Lessons Learned About Cases

Can You File a Case on Behalf of a Person Who Died in an Auto Accident?

Sometimes, an auto accident will cause such serious injuries that the victim or victims die immediately or soon after the accident. In these cases, there can still be a court case to recover damages. While similar to regular personal injury cases, wrongful death cases, as they are called, have a few distinct differences.

Both types of cases involve seeking financial compensation for the accident. This category of damages includes medical bills and property damage. When the injured party has died, the lawsuit can also include the money lost in wages that the deceased would have earned if they had survived. This type of damages is usually restricted to those who did work and who were responsible for the family’s financial support. Future lost wages are based on current income numbers, which means that the amount that can be collected in this type of damages must be based on what the deceased person was making at the time of their death.

If the injured party is no longer living, the types of non-economic damages that can be sued for are also different. When a surviving victim sues for non-economic damages, they might sue for pain and suffering or emotional distress. If the injured party is no longer living, however, their survivors can ask for compensation for their emotional distress at having lost a loved one, which is usually called loss of companionship.

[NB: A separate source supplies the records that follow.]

(** * python-jss: a shallow embedding of the JSS API wrapper

    The development follows the two source files of the repository:

    - [src/jss.py]            the first, single-file wrapper ([JSS],
                              [JSSObject] and six resource classes);
    - [src/jss/jssobjects.py] the resource classes of the package
                              ([Computer], [MobileDevice], [LDAPServer],
                              [FileUpload], [Policy], ...).

    XML documents are [xml.etree.ElementTree] elements; HTTP traffic is an
    explicit log of the requests that were issued, threaded through a small
    state-and-exception monad. *)

From Stdlib Require Import String Ascii List ZArith Bool Lia DecimalString.
Import ListNotations.

Set Warnings "-register-all".

Open Scope string_scope.

(* ------------------------------------------------------------------ *)
(** ** Python values used by the wrapper *)

(** An identifier handed to the wrapper: an integer (an [int] when it
    fits the machine word, a [long] beyond) or a [str]. *)
Inductive PyId : Type :=
| PyInt (n : Z)
| PyStr (s : string).

(** [str(x)] *)
Definition str (x : PyId) : string :=
  match x with
  | PyInt n => NilZero.string_of_int (Z.to_int n)
  | PyStr s => s
  end.

(** Truth value of a string: only the empty string is false. *)
Definition str_truthy (s : string) : bool :=
  match s with
  | EmptyString => false
  | String _ _ => true
  end.

(** Truth value of [None]-or-string, as in [if x:] and [x or y]. *)
Definition truthy (x : option string) : bool :=
  match x with
  | None => false
  | Some s => str_truthy s
  end.

(** [x or y] on [None]-or-string values. *)
Definition py_or (x y : option string) : option string :=
  if truthy x then x else y.

(** [x in xs] for a list of strings. *)
Definition str_in (x : string) (xs : list string) : bool :=
  existsb (String.eqb x) xs.

(** [sep.join(parts)] *)
Fixpoint join (sep : string) (parts : list string) : string :=
  match parts with
  | [] => ""
  | [p] => p
  | p :: rest => p ++ sep ++ join sep rest
  end.

(** [repr] of a list of plain strings, as ["%s" % a_list] prints it. *)
Definition repr_list (xs : list string) : string :=
  "[" ++ join ", " (map (fun x => "'" ++ x ++ "'") xs) ++ "]".

(** [s.split(sep)] for a one-character separator. *)
Fixpoint split_on (sep : ascii) (s : string) : list string :=
  match s with
  | EmptyString => [EmptyString]
  | String c rest =>
      if Ascii.eqb c sep then EmptyString :: split_on sep rest
      else match split_on sep rest with
           | [] => [String c EmptyString]
           | w :: ws => String c w :: ws
           end
  end.

(** [os.path.basename(p)]: what follows the last slash. *)
Definition basename (p : string) : string :=
  last (split_on "/"%char p) "".

(** First result of a partial function along a list (a generator's first
    item). *)
Fixpoint first_some {A B : Type} (f : A -> option B) (l : list A) : option B :=
  match l with
  | [] => None
  | x :: rest => match f x with
                 | Some y => Some y
                 | None => first_some f rest
                 end
  end.

(** Rewrite the first item that satisfies [p], in place. *)
Fixpoint update_first {A : Type} (p : A -> bool) (g : A -> A) (l : list A)
  : list A :=
  match l with
  | [] => []
  | x :: rest => if p x then g x :: rest else x :: update_first p g rest
  end.

Definition is_some {A : Type} (x : option A) : bool :=
  match x with Some _ => true | None => false end.

(* ------------------------------------------------------------------ *)
(** ** [xml.etree.ElementTree] *)

Module ElementTree.

(** An element: tag, attributes, text, tail and the ordered children. *)
Inductive Element : Type :=
  mkElement { tag : string;
              attrib : list (string * string);
              text : option string;
              tail : option string;
              children : list Element }.

(** [Element(tag)] *)
Definition new_element (t : string) : Element :=
  mkElement t [] None None [].

(** [len(elem)] *)
Definition len (e : Element) : Z := Z.of_nat (length (children e)).

Definition set_children (e : Element) (cs : list Element) : Element :=
  mkElement (tag e) (attrib e) (text e) (tail e) cs.

Definition set_text (e : Element) (t : option string) : Element :=
  mkElement (tag e) (attrib e) t (tail e) (children e).

(** [elem.append(child)] *)
Definition append (e child : Element) : Element :=
  set_children e (children e ++ [child])%list.

(** A path of the wrapper is a slash-separated sequence of tag names
    (no wildcard, predicate or [//] step occurs at any call site). *)
Definition steps (path : string) : list string := split_on "/"%char path.

Definition has_tag (t : string) (e : Element) : bool := String.eqb (tag e) t.

(** [ElementPath.iterfind], first item: the selectors are applied one
    after the other to every candidate, so the first match in document
    order is returned even when an earlier branch dead-ends. *)
Fixpoint find_steps (p : list string) (e : Element) : option Element :=
  match p with
  | [] => Some e
  | t :: rest =>
      first_some (fun c => if has_tag t c then find_steps rest c else None)
                 (children e)
  end.

(** [elem.find(path)] *)
Definition find (e : Element) (path : string) : option Element :=
  find_steps (steps path) e.

(** [elem.findtext(path)]: [None] when nothing matches, the text
    otherwise, with [""] standing for a missing text. *)
Definition findtext (e : Element) (path : string) : option string :=
  match find e path with
  | None => None
  | Some x => Some (match text x with Some s => s | None => "" end)
  end.

(** The element that [find] returns, rewritten in place by [f]. *)
Fixpoint update_steps (p : list string) (f : Element -> Element)
         (e : Element) : Element :=
  match p with
  | [] => f e
  | t :: rest =>
      set_children e
        (update_first (fun c => has_tag t c && is_some (find_steps rest c))
                      (update_steps rest f)
                      (children e))
  end.

(** A handle on an element of a document under construction: the child
    indices from the root. Python holds a reference; the index path names
    the same element as long as children are only appended. *)
Definition Handle : Type := list nat.

Fixpoint elem_at (h : Handle) (root : Element) : option Element :=
  match h with
  | [] => Some root
  | i :: rest => match nth_error (children root) i with
                 | Some c => elem_at rest c
                 | None => None
                 end
  end.

Fixpoint update_nth {A : Type} (i : nat) (g : A -> A) (l : list A) : list A :=
  match l, i with
  | [], _ => []
  | x :: rest, O => g x :: rest
  | x :: rest, S j => x :: update_nth j g rest
  end.

Fixpoint modify_at (h : Handle) (f : Element -> Element) (root : Element)
  : Element :=
  match h with
  | [] => f root
  | i :: rest => set_children root (update_nth i (modify_at rest f) (children root))
  end.

(** Building a document: the state is the tree being built. *)
Definition Build (A : Type) : Type := Element -> A * Element.

Definition bret {A : Type} (a : A) : Build A := fun d => (a, d).

Definition bbind {A B : Type} (m : Build A) (k : A -> Build B) : Build B :=
  fun d => let (a, d') := m d in k a d'.

(** [ElementTree.SubElement(parent, tag)]: a new element appended to
    [parent]; the handle of the new element is returned. *)
Definition SubElement (parent : Handle) (t : string) : Build Handle :=
  fun d =>
    let n := match elem_at parent d with
             | Some p => length (children p)
             | None => O
             end in
    ((parent ++ [n])%list, modify_at parent (fun p => append p (new_element t)) d).

(** [handle.text = s] *)
Definition assign_text (h : Handle) (s : option string) : Build unit :=
  fun d => (tt, modify_at h (fun e => set_text e s) d).

End ElementTree.

Import ElementTree.

(* ------------------------------------------------------------------ *)
(** ** Exceptions, the request log and the effect monad *)

(** The exception classes the two files declare, import or can meet. *)
Inductive Exception : Type :=
| JSSPrefsMissingKeyError (msg : string)
| JSSAuthenticationError (msg : string)
| JSSConnectionError (msg : string)
| JSSGetError (msg : string)
| JSSMethodNotAllowedError (msg : string)
| JSSPostError (status_code : Z) (body : string)
| JSSFileUploadParameterError (msg : string)
| ParseError
| AttributeError
| TypeError
| IOError (path : string)
| TransportError (msg : string).

Inductive Outcome (A : Type) : Type :=
| Ok (a : A)
| Raise (e : Exception).
Arguments Ok {A} a.
Arguments Raise {A} e.

Inductive Verb : Type := GET | POST | PUT | DELETE.

(** One call of the [requests] library. *)
Record Request : Type :=
  mkRequest { verb : Verb;
              req_url : string;
              auth : option string * option string;
              verify : bool;
              files : option string }.

(** A [requests] response: [status_code] and [text]. *)
Record Response : Type :=
  mkResponse { status_code : Z; resp_text : string }.

(** What the program has done to the outside so far: the requests it
    sent (oldest first), what it printed, the files it opened. *)
Record World : Type :=
  mkWorld { sent : list Request;
            stdout : list string;
            opened : list string }.

Definition M (A : Type) : Type := World -> Outcome A * World.

Definition ret {A : Type} (a : A) : M A := fun w => (Ok a, w).

Definition raise {A : Type} (e : Exception) : M A := fun w => (Raise e, w).

Definition bind {A B : Type} (m : M A) (k : A -> M B) : M B :=
  fun w => match m w with
           | (Ok a, w') => k a w'
           | (Raise e, w') => (Raise e, w')
           end.

Declare Scope py_scope.
Delimit Scope py_scope with py.
Notation "x <- m ;; k" := (bind m (fun x => k))
  (at level 61, m at next level, right associativity) : py_scope.
Notation "m ;;; k" := (bind m (fun _ => k))
  (at level 61, right associativity) : py_scope.
Open Scope py_scope.

(** [print x] *)
Definition print (s : string) : M unit :=
  fun w => (Ok tt, mkWorld (sent w) (stdout w ++ [s])%list (opened w)).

Of course, the biggest difference between a wrongful death case and a standard personal injury case is the identity of the plaintiff. Normally, only the injured party can sue for damages in a personal injury case. In a case where the injured person is no longer alive, however, their surviving heirs can sue on their behalf. Who is considered an heir depends on who the decedent was and what sort of relationships they had. In the case of a married adult with children, the surviving heirs are the spouse and the children. The parents of a person who died without children or a spouse are considered legal heirs. The heirs can not sue individually, but must file a single claim for the whole group and split the awards, if any.

Because there can be only one case, and the awards must be divided, it can be beneficial to hire an attorney to handle the court case. If you hire an attorney right away, you and the other surviving heirs can be sure that everyone is treated the same. An attorney can help you figure out who is legally entitled to be part of the class of surviving heirs.